• Aim of the task: Which lines have the string "Prop"? Copy all of them from the entries below.
[[ Material supplied, beginning ]]
(* ===== verification/LexerLayout.v ===== *)
(** * Indents, dedents and the gaps between tokens

    What the lexer makes of blanks and line breaks: the widths on its stack
    of indents after a gap, and the indents and dedents it owes.  The result
    is stated on [resting] lexers, whose whole state between two tokens is
    given by the text that is left, the open indents and the debt. *)

From stdpp Require Import base tactics list gmap strings.
From Stdlib Require Import ZArith Lia.
From S2P Require Import Prelude CString ScanNumbers Unicode Tokens StrView Lexer LexerSafety LexerBehaviour.
#[local] Open Scope Z_scope.

#[local] Arguments u32 : simpl never.
#[local] Arguments i32 : simpl never.
#[local] Arguments u8 : simpl never.
Lemma span_fuel_lt p p' e : p < p' <= e -> (span_fuel p' e < span_fuel p e)%nat.
Proof. unfold span_fuel. lia. Qed.
Lemma span_fuel_eq p e : span_fuel p e = S (Z.to_nat (e - p)).
Proof. done. Qed.
#[local] Opaque span_fuel.

(** ** Gaps *)

Definition is_gap_char (c : Z) : bool := is_blank c || is_line_break c.
Definition is_gap (g : list Z) : Prop := Forall (fun c => is_gap_char c = true) g.
#[export] Instance is_gap_dec g : Decision (is_gap g).
Proof. unfold is_gap. apply _. Defined.

(** The text begins with a token. *)
Definition solid (l : list Z) : Prop := exists c l', l = c :: l' /\ is_gap_char c = false /\ c <> 0.

Definition has_break (g : list Z) : bool := existsb is_line_break g.

(** The chars after the last line break. *)
Fixpoint last_line (g : list Z) : list Z :=
  match g with
  | [] => []
  | c :: g' => if has_break g then last_line g' else g
  end.

Lemma break_not_blank c : is_line_break c = true -> is_blank c = false.
Proof. unfold is_line_break, is_blank. ztest. Qed.
Lemma blank_not_break c : is_blank c = true -> is_line_break c = false.
Proof. unfold is_line_break, is_blank. ztest. Qed.

Lemma has_break_blanks bl : Forall (fun c => is_blank c = true) bl -> has_break bl = false.
Proof. induction 1 as [|c bl Hc _ IH]; simpl; [done|]. by rewrite blank_not_break. Qed.

Lemma last_line_blanks bl : Forall (fun c => is_blank c = true) bl -> last_line bl = bl.
Proof.
  intros Hbl. destruct bl as [|c bl]; [done|]. cbn [last_line]. by rewrite has_break_blanks.
Qed.

Lemma last_line_break bl c g :
  is_line_break c = true -> last_line (bl ++ c :: g) = last_line g.
Proof.
  intros Hc. induction bl as [|d bl IH]; simpl.
  - unfold has_break. simpl. by rewrite Hc.
  - unfold has_break. simpl. rewrite existsb_app. simpl. rewrite Hc, !orb_true_r. exact IH.
Qed.

Lemma last_line_cons c g : is_line_break c = true -> last_line (c :: g) = last_line g.
Proof. apply (last_line_break []). Qed.

(** A gap is a run of blanks, or one followed by a line break and a gap. *)
Lemma gap_split g : is_gap g -> exists bl g2,
  g = bl ++ g2 /\ Forall (fun c => is_blank c = true) bl /\ Zlen bl = scan_len is_blank g /\ is_gap g2 /\
  (g2 = [] \/ exists c g3, g2 = c :: g3 /\ is_line_break c = true).
Proof.
  intros Hg. destruct (scan_len_split is_blank g) as (bl & g2 & -> & Hlen & Hbl & Hhd).
  exists bl, g2. apply Forall_app in Hg as [_ Hg]. split_and!; [done..|].
  destruct g2 as [|c g3]; [by left|]. right. exists c, g3. split; [done|].
  specialize (Hhd c eq_refl). apply Forall_cons in Hg as [Hc _].
  unfold is_gap_char in Hc. by rewrite Hhd in Hc.
Qed.

(** ** The stack of indents *)

Definition width_sum (ws : list Z) : Z := foldr Z.add 0 ws.

(** The entries of the stack, innermost first; the entry 0 is the char of the first indent. *)
Fixpoint stack_holds (s : gmap Z Z) (ws : list Z) : Prop :=
  match ws with
  | [] => True
  | w :: ws' => s !! (1 + Zlen ws') = Some w /\ stack_holds s ws'
  end.

Definition indented (lx : lexer) (ws : list Z) : Prop :=
  total_indent_width lx = width_sum ws /\ Forall (fun w => 1 <= w) ws /\ width_sum ws <= 63 /\
  stack_holds (indent_stack lx) ws /\
  (last_stack_insert_idx lx = Zlen ws \/ ws = [] /\ last_stack_insert_idx lx = NO_INDENT_YET).
(* ===== verification/LexerText.v ===== *)
(** * Whole texts through the lexer

    A program is a list of lexemes with the gaps after them.  [text_tokens] is
    the abstract lexer: the longest lexemes become tokens, and the widths of the
    lines become indents and dedents.  The lexer of [Lexer.v] refines it. *)

From stdpp Require Import base tactics list gmap strings.
From Stdlib Require Import ZArith Lia.
From S2P Require Import Prelude CString ScanNumbers Unicode Tokens StrView Lexer LexerSafety LexerBehaviour LexerLayout LexerOperators.
#[local] Open Scope Z_scope.

#[local] Arguments u32 : simpl never.
#[local] Arguments i32 : simpl never.

(** ** Lexemes *)

Inductive lexeme : Type :=
| Operator (info : operator_info)
| Literal (quote : Z) (content : list Z)
| Whole (s : sign) (d : Z) (l : list Z)
| Fraction (s : sign) (d : Z) (l frac : list Z)
| Phrase (c : Z) (l : list Z)
| Comment (doc : bool) (l : list Z).

Definition comment_mark (doc : bool) : list Z := if doc then str "###" else str "#".

Definition lexeme_text (x : lexeme) : list Z :=
  match x with
  | Operator info => operator_text (op_number info)
  | Literal quote content => quote :: content ++ [quote]
  | Whole s d l => sign_chars s ++ d :: l
  | Fraction s d l frac => sign_chars s ++ (d :: l) ++ "."%ch :: frac
  | Phrase c l => c :: l
  | Comment doc l => comment_mark doc ++ l
  end.

Definition lexeme_type (x : lexeme) : Z :=
  match x with
  | Operator info => op_number info
  | Literal _ _ => tt_quoted_string
  | Whole _ _ _ => tt_decimal_number
  | Fraction _ _ _ _ => tt_floating_point_number
  | Phrase c _ => if is_ascii_upper c then tt_verb else tt_noun
  | Comment doc _ => if doc then tt_doc_comment else tt_comment
  end.

(** Numbers are read modulo 2^64, and a fraction loses its sign. *)
Definition lexeme_value (x : lexeme) : token_value :=
  match x with
  | Operator _ => vt_empty
  | Whole s d l => number_value s (u64 (numeral_value 10 (d :: l)))
  | Fraction _ d l frac => vt_float (dadd (fraction frac) (double_of_Z (u64 (numeral_value 10 (d :: l)))))
  | _ => vt_string
  end.

(** A comment without the white space around it. *)
Definition comment_text (l : list Z) : list Z :=
  let l' := drop (Z.to_nat (scan_len is_blank l)) l in
  take (Z.to_nat (Zlen l' - scan_len (strchr_in ANY_WHITESPACE) (rev l'))) l'.

(** The text after a lexeme, when the text before was [text]: operators and numbers have none of their own. *)
Definition lexeme_string (text : list Z) (x : lexeme) : list Z :=
  match x with
  | Literal _ content => content
  | Phrase c l => c :: l
  | Comment _ l => comment_text l
  | _ => text
  end.

Definition phrase_char (c : Z) : bool := is_ascii_alphanumeric c || (c =? "'"%ch) || (c =? " "%ch).

Definition numeral (d : Z) (l : list Z) : Prop :=
  is_ascii_digit d = true /\ d <> "0"%ch /\ Forall (fun c => is_numeral_char 10 c = true) (d :: l).

Definition lexeme_ok (x : lexeme) : Prop :=
  match x with
  | Operator info => info ∈ op_infos
  | Literal quote content => is_quote quote /\ Forall (plain_in quote) content
  | Whole s d l => numeral d l /\ (s = Minus -> i64 (u64 (numeral_value 10 (d :: l))) <> - 2 ^ 63)
  | Fraction s d l frac => numeral d l /\ Forall (fun c => fraction_char c = true) frac
  | Phrase c l => is_ascii_alpha c = true /\ Forall (fun c => phrase_char c = true) l
  | Comment doc l =>
      Forall (fun c => is_line_break c = false) l /\
      (doc = false -> take 2 l <> str "##")
  end.

(** The text [r] after a lexeme does not continue it. *)
Definition lexeme_ends (x : lexeme) (r : list Z) : Prop :=
  match x with
  | Operator info => ends_operator (op_number info) r
  | Literal _ _ => True
  | Whole _ _ _ => ends_numeral r
  | Fraction _ _ _ _ => ends_fraction r
  | Phrase _ _ => match r with [] => True | c :: _ => 0 < c /\ phrase_char c = false end
  | Comment _ _ => match r with [] => False | c :: _ => is_line_break c = true end
  end.

#[local] Instance associativity_eq_dec : EqDecision operator_associativity.
Proof. solve_decision. Defined.
#[local] Instance operator_info_eq_dec : EqDecision operator_info.
Proof. solve_decision. Defined.
#[local] Instance sign_eq_dec : EqDecision sign.
Proof. solve_decision. Defined.

#[export] Instance lexeme_ok_dec x : Decision (lexeme_ok x).
Proof.
  destruct x; unfold lexeme_ok, is_quote, plain_in, numeral; apply _.
Defined.
#[export] Instance lexeme_ends_dec x r : Decision (lexeme_ends x r).
Proof.
  destruct x, r as [|? [|? ?]]; unfold lexeme_ends, ends_operator, ends_numeral, ends_fraction; apply _.
Defined.

(** A phrase or a comment that meets a line break takes the gap into its token. *)
Definition takes_gap (x : lexeme) (g : list Z) : bool :=
  match x with
  | Phrase _ _ | Comment _ _ => match g with c :: _ => is_line_break c | [] => false end
  | _ => false
  end.

Section lexemes.
Context (garbage : Z) (pow : double -> double -> double) (m : mem).

Definition token_at (x : lexeme) (q len : Z) : token :=
  {| t_type := lexeme_type x; substr := view_of_length q len; t_value := lexeme_value x |}.

Lemma resting_next_token lx q ws text k l ty len v text' :
  resting m lx q ws 0 text (k ++ l) -> next_token garbage pow m lx ty len v text' -> len = Zlen k ->
  exists lx', advance garbage pow m lx = Ok (true, lx') /\
    t lx' = {| t_type := ty; substr := view_of_length q len; t_value := v |} /\
    resting m lx' (q + Zlen k) ws 0 text' l.
Proof.
  intros Hrest (lx' & Hadv & Ht & Htext & [Hperr Hdelta] & Htxt & Htotal & Hidx & Hstack) ->.
  rewrite (rest_at _ _ _ _ _ _ _ Hrest) in Ht. exists lx'. split; [done|]. split; [done|].
  eapply (resting_after _ lx lx' q ws 0 text l ws 0 text' _ (q + Zlen k) k Hrest); try done.
  pose proof (rest_indents _ _ _ _ _ _ _ Hrest) as Hind. unfold indented in *.
  by rewrite Htotal, Hidx, Hstack.
Qed.

(** A char that starts a token. *)
Lemma advance_scanned lx q ws delta text c l lx' :
  resting m lx q ws delta text (c :: l) -> delta = 0 -> c <> 0 -> is_gap_char c = false ->
  scan_token garbage pow m (reset_token lx) c = Ok lx' -> advance garbage pow m lx = Ok (true, lx').
Proof.
  intros Hrest -> Hc Hgap Hscan. unfold is_gap_char in Hgap. apply orb_false_iff in Hgap as [Hblank Hbreak].
  eapply advance_scan; try done; [by eapply resting_between|by eapply resting_next].
Qed.

Lemma operator_solid info r : info ∈ op_infos -> solid (operator_text (op_number info) ++ r).
Proof.
  intros Hin%list_elem_of_In. unfold op_infos in Hin.
  repeat (destruct Hin as [<-|Hin]; [eexists _, _; split; [reflexivity|split; [reflexivity|discriminate]]|]). done.
Qed.

Lemma advance_operator lx q ws text info r :
  resting m lx q ws 0 text (operator_text (op_number info) ++ r) -> info ∈ op_infos ->
  ends_operator (op_number info) r ->
  exists lx', advance garbage pow m lx = Ok (true, lx') /\
    t lx' = token_at (Operator info) q (Zlen (operator_text (op_number info))) /\
    resting m lx' (q + Zlen (operator_text (op_number info))) ws 0 text r.
Proof.
  intros Hrest Hin Hends. destruct (operator_solid info r Hin) as (c & l & El & Hc & Hc0).
  destruct (resting_reset _ _ _ _ _ _ _ Hrest) as [Ht Hp]. pose proof Hrest as [_ _ Hpos _ He Hm Hind _ _].
  apply holds_app in Hm as [Hm _].
  pose proof (operator_scan garbage pow m info r (reset_token lx) Hin) as Hscan.
  rewrite Hp in Hscan. specialize (Hscan Hm He Hends).
  assert (hd 0 (operator_text (op_number info)) = c) as Hhd.
  { destruct (operator_text (op_number info)) as [|c' op] eqn:Eop; simpl in El; [|by injection El].
    exfalso. revert Eop. clear -Hin. apply list_elem_of_In in Hin. unfold op_infos in Hin.
    repeat (destruct Hin as [<-|Hin]; [discriminate|]). done. }
  rewrite Hhd in Hscan.
  pose proof Hrest as Hrest'. rewrite El in Hrest'.
  exists (consume (reset_token lx) (Zlen (operator_text (op_number info))) (op_number info)).
  split; [by eapply (advance_scanned lx q ws 0 text c l)|].
  assert (t (consume (reset_token lx) (Zlen (operator_text (op_number info))) (op_number info)) =
    token_at (Operator info) q (Zlen (operator_text (op_number info)))) as Ht'.
  { unfold consume, end_token_at, set_substr, set_type, set_t, token_at, end_at, view_of_length.
    cbn [t p set_p substr t_type t_value]. rewrite Ht, Hp. unfold view_of_length. cbn [substr begin t_value]. zfalse (q =? 0). cbn [negb].
    pose proof (Zlen_nonneg (operator_text (op_number info))).
    ztrue (q <=? q + Zlen (operator_text (op_number info))).
    by replace (q + Zlen (operator_text (op_number info)) - q) with (Zlen (operator_text (op_number info))) by lia. }
  split; [exact Ht'|].
  eapply (resting_after _ lx _ q ws 0 text r ws 0 text _ _ _ Hrest); try done; try apply Hrest.
Qed.

(** *** Literals and numbers *)

Lemma advance_literal lx q ws text quote content r :
  resting m lx q ws 0 text ((quote :: content ++ [quote]) ++ r) -> lexeme_ok (Literal quote content) ->
  exists lx', advance garbage pow m lx = Ok (true, lx') /\
    t lx' = token_at (Literal quote content) q (Zlen (quote :: content ++ [quote])) /\
    resting m lx' (q + Zlen (quote :: content ++ [quote])) ws 0 content r.
Proof.
  intros Hrest [Hq Hs]. eapply (resting_next_token _ _ _ _ _ _ _ _ _ _ Hrest).
  - replace (Zlen (quote :: content ++ [quote])) with (Zlen content + 2)
      by (rewrite Zlen_cons, Zlen_app; change (Zlen [quote]) with 1; lia).
    apply (string_literal_read garbage pow m lx quote content r); try done; [by eapply resting_between|].
    apply resting_next in Hrest. simpl in Hrest. by rewrite <- app_assoc in Hrest.
  - done.
Qed.

Lemma resting_text_end lx q ws text l :
  resting m lx q ws 0 text l -> text_end lx = view_end (substr (t lx)) + Zlen l.
Proof. intros []. congruence. Qed.

Lemma advance_whole lx q ws text s d l r :
  resting m lx q ws 0 text ((sign_chars s ++ d :: l) ++ r) -> lexeme_ok (Whole s d l) -> ends_numeral r ->
  exists lx', advance garbage pow m lx = Ok (true, lx') /\
    t lx' = token_at (Whole s d l) q (Zlen (sign_chars s ++ d :: l)) /\
    resting m lx' (q + Zlen (sign_chars s ++ d :: l)) ws 0 text r.
Proof.
  intros Hrest [(Hd & Hd0 & Hl) Hmin] Hr. eapply (resting_next_token _ _ _ _ _ _ _ _ _ _ Hrest); [|done].
  rewrite Zlen_app. pose proof Hrest as Hrest'. rewrite <- app_assoc in Hrest'.
  rewrite <- (rest_unwrapped _ _ _ _ _ _ _ Hrest).
  apply (decimal_token_read garbage pow m lx s d l r); try done.
  - by eapply resting_between.
  - by eapply resting_next.
  - by eapply resting_text_end.
Qed.

Lemma advance_fraction lx q ws text s d l frac r :
  resting m lx q ws 0 text ((sign_chars s ++ (d :: l) ++ "."%ch :: frac) ++ r) ->
  lexeme_ok (Fraction s d l frac) -> ends_fraction r ->
  exists lx', advance garbage pow m lx = Ok (true, lx') /\
    t lx' = token_at (Fraction s d l frac) q (Zlen (sign_chars s ++ (d :: l) ++ "."%ch :: frac)) /\
    resting m lx' (q + Zlen (sign_chars s ++ (d :: l) ++ "."%ch :: frac)) ws 0 text r.
Proof.
  intros Hrest [(Hd & Hd0 & Hl) Hf] Hr. eapply (resting_next_token _ _ _ _ _ _ _ _ _ _ Hrest); [|done].
  replace (Zlen (sign_chars s ++ (d :: l) ++ "."%ch :: frac)) with
    (Zlen (sign_chars s) + Zlen (d :: l) + 1 + Zlen frac) by (rewrite !Zlen_app, (Zlen_cons _ frac); lia).
  pose proof Hrest as Hrest'. rewrite <- !app_assoc in Hrest'. cbn [app] in Hrest'.
  rewrite <- (rest_unwrapped _ _ _ _ _ _ _ Hrest).
  apply (float_token_drops_sign garbage pow m lx s d l frac r); try done.
  - by eapply resting_between.
  - by eapply resting_next.
  - by eapply resting_text_end.
Qed.

(** *** Phrases *)

Lemma phrase_char_range c : phrase_char c = true -> 32 <= c.
Proof. unfold phrase_char, is_ascii_alphanumeric, is_ascii_digit, is_ascii_alpha. intros Hc. ztest_in Hc. Qed.

Lemma isalnum_ascii c : 0 < c -> isalnum c = Ok (is_ascii_alphanumeric c).
Proof. intros Hc. unfold isalnum, ctype. by zfalse (c <? -1). Qed.

Lemma phrase_loop s : forall lx fuel,
  holds m (p lx) s -> Forall (fun c => phrase_char c = true) s -> p lx + Zlen s <= text_end lx ->
  iterate (Datatypes.length s + fuel) (phrase_step garbage m) lx =
    iterate fuel (phrase_step garbage m) (set_p (set_text lx (unwrapped_text lx ++ s)) (p lx + Zlen s)).
Proof.
  induction s as [|c s IH]; intros lx fuel Hm Hs He.
  - rewrite app_nil_r. change (Zlen (@nil Z)) with 0. rewrite Z.add_0_r. by destruct lx.
  - destruct Hm as [Hload Hm]. apply Forall_cons in Hs as [Hc Hs]. rewrite Zlen_cons in *.
    pose proof (Zlen_nonneg s). pose proof (phrase_char_range c Hc). cbn [Datatypes.length Nat.add iterate].
    unfold phrase_step at 1. zfalse (p lx =? text_end lx). rewrite (load_Some _ _ _ Hload). cbn [bind].
    rewrite isalnum_ascii by lia. cbn [bind]. unfold phrase_char in Hc. rewrite Hc. cbn [bind].
    rewrite IH; [|done|done|].
    + cbn [p set_p set_text unwrapped_text]. rewrite <- app_assoc. cbn [app].
      by replace (p lx + 1 + Zlen s) with (p lx + (1 + Zlen s)) by lia.
    + unfold text_end in *. simpl. lia.
Qed.

Lemma scan_token_alpha lx c :
  is_ascii_alpha c = true -> load m (p lx) = Ok c ->
  scan_token garbage pow m lx c = get_phrase_token garbage m lx.
Proof.
  intros Hc Hload. assert ("A"%ch <= c <= "z"%ch /\ (c <= "Z"%ch \/ "a"%ch <= c)) as Hr.
  { unfold is_ascii_alpha in Hc. ztest_in Hc. }
  unfold scan_token.
  repeat match goal with |- context [c =? ?k] => zfalse (c =? k) end. cbn [orb].
  unfold scan_other. rewrite Hload. cbn [bind]. unfold isalpha, ctype. zfalse (c <? -1). cbn [bind]. by rewrite Hc.
Qed.
(* ===== verification/Ast.v ===== *)
(** * The nodes of the abstract syntax tree: lang/ast/node*.h, node.cpp, node_type.h and token_node.h

    Nodes live in a [heap] of addresses, null being 0.  What [realloc] can
    provide is an argument, [realloc_ok]. *)

From stdpp Require Import base tactics list gmap strings.
From Stdlib Require Import ZArith Lia.
From S2P Require Import Prelude StrView Tokens Lexer.
#[local] Open Scope Z_scope.

(** ** Node types *)

Definition non_token_mask : Z := 0x10000.
Definition nt_conditional : Z := Z.lor non_token_mask 1.
Definition nt_statement : Z := Z.lor non_token_mask 2.
Definition nt_block : Z := Z.lor non_token_mask 3.
Definition nt_operator (number : Z) : Z := Z.lor 0x8000 number.

Definition node_type_is_token (n : Z) : bool := Z.lor n non_token_mask =? 0.

(** Whatever the type is, the answer is no: the mask is or-ed. *)
Lemma node_type_is_token_false n : node_type_is_token n = false.
Proof.
  unfold node_type_is_token. apply Z.eqb_neq. intros H.
  apply Z.lor_eq_0_iff in H as [_ H]. discriminate.
Qed.

(** ** Nodes *)

(** [children]: [None] is nullptr, otherwise the slots of the block, [None] in a
    slot that was never written.  [content]: the token of a [token_node]. *)
Record node : Type := {
  parent : Z;
  children : option (list (option Z));
  child_count : Z;
  allocated_child_count : Z;
  content : option token;
}.

Abbreviation heap := (gmap Z node).

Definition get_node (h : heap) (a : Z) : res node :=
  match h !! a with Some n => Ok n | None => Undef end.

Definition node_init (par : Z) : node :=
  {| parent := par; children := None; child_count := 0; allocated_child_count := 0; content := None |}.
Definition token_node_init (par : Z) (t : token) : node :=
  {| parent := par; children := None; child_count := 0; allocated_child_count := 0; content := Some t |}.

Definition set_parent_field (n : node) (par : Z) : node :=
  {| parent := par; children := children n; child_count := child_count n;
     allocated_child_count := allocated_child_count n; content := content n |}.

Definition get_type (n : node) : Z := match content n with Some t => t_type t | None => 0 end.
(** [is_token] is not virtual: the static type of the node decides. *)
Definition node_is_token (n : node) : bool := false.
Definition token_node_is_token (n : node) : bool := true.

Definition get_parent (h : heap) (this : Z) : res Z := let! n := get_node h this in Ok (parent n).
Definition get_child_count (h : heap) (this : Z) : res Z := let! n := get_node h this in Ok (child_count n).

Definition slot (n : node) (i : Z) : res Z :=
  match children n with
  | Some slots => match slots !! Z.to_nat i with Some (Some c) => Ok c | _ => Undef end
  | None => Undef
  end.
Definition get_child (h : heap) (this i : Z) : res Z :=
  let! n := get_node h this in
  if i <? child_count n then slot n i else Ok 0.

(** ** add_child *)

(** A full block is grown to 4 slots, then to twice as many in 32 bits.  A
    request of 0 bytes frees the block and leaves [children] dangling. *)
Definition grow (realloc_ok : Z -> bool) (n : node) : res node :=
  let new_count := if allocated_child_count n =? 0 then 4 else u32 (allocated_child_count n * 2) in
  if new_count =? 0 then Undef
  else if realloc_ok (new_count * 8) then
    Ok {| parent := parent n; children := Some (resize (Z.to_nat new_count) None (default [] (children n)));
          child_count := child_count n; allocated_child_count := new_count; content := content n |}
  else Throw bad_alloc.

Definition put_child (n : node) (child : Z) : res node :=
  match children n with
  | Some slots =>
      if child_count n <? Zlen slots then
        Ok {| parent := parent n; children := Some (<[Z.to_nat (child_count n) := Some child]> slots);
              child_count := u32 (child_count n + 1); allocated_child_count := allocated_child_count n;
              content := content n |}
      else Undef
  | None => Undef
  end.

Definition add_child (realloc_ok : Z -> bool) (h : heap) (this child : Z) : res heap :=
  if child =? 0 then Ok h
  else
    let! n := get_node h this in
    let! n := if child_count n =? allocated_child_count n then grow realloc_ok n else Ok n in
    let! n := put_child n child in
    let h := <[this := n]> h in
    let! c := get_node h child in
    Ok (<[child := set_parent_field c this]> h).

(** ** Destruction *)

Section each.
Context {S A : Type} (f : S -> A -> res S).
Fixpoint each (s : S) (l : list A) : res S :=
  match l with [] => Ok s | a :: l => let! s := f s a in each s l end.
End each.

(** [delete] on a child: nothing for nullptr; a slot never written has no
    value. *)
Definition delete_slot (del : heap -> Z -> res heap) (h : heap) (c : option Z) : res heap :=
  match c with Some c => if c =? 0 then Ok h else del h c | None => Undef end.

Fixpoint node_delete (depth : nat) (h : heap) (this : Z) : res heap :=
  match depth with
  | O => Spin
  | S depth =>
      let! n := get_node h this in
      let! h :=
        match children n with
        | Some slots =>
            if child_count n <=? Zlen slots
            then each (delete_slot (node_delete depth)) h (take (Z.to_nat (child_count n)) slots)
            else Undef
        | None => Ok h
        end in
      Ok (delete this h)
  end.

(** The recursion is no deeper than there are nodes. *)
Definition delete_node (h : heap) (this : Z) : res heap := node_delete (S (size h)) h this.

(** ** Ancestors *)

Definition in_any_generation : Z := 2 ^ 32 - 1.

Definition root_step (h : heap) (p : Z) : res (Z + Z) :=
  let! n := get_node h p in
  Ok (if parent n =? 0 then inr p else inl (parent n)).
Definition get_root (h : heap) (this : Z) : res Z := iterate (S (size h)) (root_step h) this.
[[ Material supplied, end ]]
• Response box:
Definition is_gap (g : list Z) : Prop := Forall (fun c => is_gap_char c = true) g.
Definition solid (l : list Z) : Prop := exists c l', l = c :: l' /\ is_gap_char c = false /\ c <> 0.
Fixpoint stack_holds (s : gmap Z Z) (ws : list Z) : Prop :=
Definition indented (lx : lexer) (ws : list Z) : Prop :=
Definition numeral (d : Z) (l : list Z) : Prop :=
Definition lexeme_ok (x : lexeme) : Prop :=
Definition lexeme_ends (x : lexeme) (r : list Z) : Prop :=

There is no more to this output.